Exercise: Your reply should repeat, exactly, the line containing "overwritten with generator" and the rest of the material after it.

Source material:
• • • •

(* ===== verification/PrivateHeap.v ===== *)
(** * The private heap of src/sqlcipher.c

    [sqlcipher_malloc] and [sqlcipher_free] manage a fixed region obtained at start
    up ([private_heap], [private_heap_sz] bytes) as a singly linked, address-ordered
    list of blocks, each a [private_block] header followed by its payload. A request
    is served first-fit; a block is split when enough room is left; a freed block is
    overwritten with generator output and merged with free neighbours. A request the
    region cannot serve goes to [sqlite3_malloc64].

    - [heap]: the globals. The headers are a finite map from address to header, as
      the [next] pointers of the code see them; the payload bytes are the buffer
      [h_data]. [h_sys] holds the live allocations of the fallback allocator.
    - the fallback's answer to one request is the argument [fallback] ([None] for
      a null pointer): [sqlite3_malloc64] decides it, not this code.
    - [chain] relates the linked structure to the list of (size, used) pairs it
      represents; [ff_alloc] and [ff_free] are the list-level specification, and
      [malloc_loop_refines], [free_loop_refines] the refinement. *)

From stdpp Require Import gmap sorting.
From S2P Require Import Prelude CipherUtil.
Import Xoshiro.

Module PrivateHeap.

(** ** Data *)

Record private_block := PB { pb_next : Z; pb_size : Z; pb_is_used : bool }.

Definition sizeof_private_block : Z := 16.
Definition MIN_SPLIT_SIZE : Z := 32.
Definition SQLITE_MAX_LENGTH : Z := 1000000000.
Definition NULL : Z := 0.

Definition HEAP_ROUNDUP (x : Z) : Z :=
  if x mod 8 =? 0 then x else (x / 8 + 1) * 8.

Record heap := Heap {
  h_base : Z;                        (* private_heap *)
  h_sz : Z;                          (* private_heap_sz *)
  h_blocks : gmap Z private_block;
  h_data : bytes;
  h_used : Z;                        (* private_heap_used *)
  h_hwm : Z;                         (* private_heap_hwm *)
  h_alloc : Z;                       (* private_heap_alloc *)
  h_allocs : Z;                      (* private_heap_allocs *)
  h_overflow : Z;                    (* private_heap_overflow *)
  h_overflows : Z;                   (* private_heap_overflows *)
  h_rng : xoshiro;
  h_sys : gmap Z bytes
}.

• • • •

Response to this task:
    overwritten with generator output and merged with free neighbours. A request the
    region cannot serve goes to [sqlite3_malloc64].

    - [heap]: the globals. The headers are a finite map from address to header, as
      the [next] pointers of the code see them; the payload bytes are the buffer
      [h_data]. [h_sys] holds the live allocations of the fallback allocator.
    - the fallback's answer to one request is the argument [fallback] ([None] for
      a null pointer): [sqlite3_malloc64] decides it, not this code.
    - [chain] relates the linked structure to the list of (size, used) pairs it
      represents; [ff_alloc] and [ff_free] are the list-level specification, and
      [malloc_loop_refines], [free_loop_refines] the refinement. *)

From stdpp Require Import gmap sorting.
From S2P Require Import Prelude CipherUtil.
Import Xoshiro.

Module PrivateHeap.

(** ** Data *)

Record private_block := PB { pb_next : Z; pb_size : Z; pb_is_used : bool }.

Definition sizeof_private_block : Z := 16.
Definition MIN_SPLIT_SIZE : Z := 32.
Definition SQLITE_MAX_LENGTH : Z := 1000000000.
Definition NULL : Z := 0.

Definition HEAP_ROUNDUP (x : Z) : Z :=
  if x mod 8 =? 0 then x else (x / 8 + 1) * 8.

Record heap := Heap {
  h_base : Z;                        (* private_heap *)
  h_sz : Z;                          (* private_heap_sz *)
  h_blocks : gmap Z private_block;
  h_data : bytes;
  h_used : Z;                        (* private_heap_used *)
  h_hwm : Z;                         (* private_heap_hwm *)
  h_alloc : Z;                       (* private_heap_alloc *)
  h_allocs : Z;                      (* private_heap_allocs *)
  h_overflow : Z;                    (* private_heap_overflow *)
  h_overflows : Z;                   (* private_heap_overflows *)
  h_rng : xoshiro;
  h_sys : gmap Z bytes
}.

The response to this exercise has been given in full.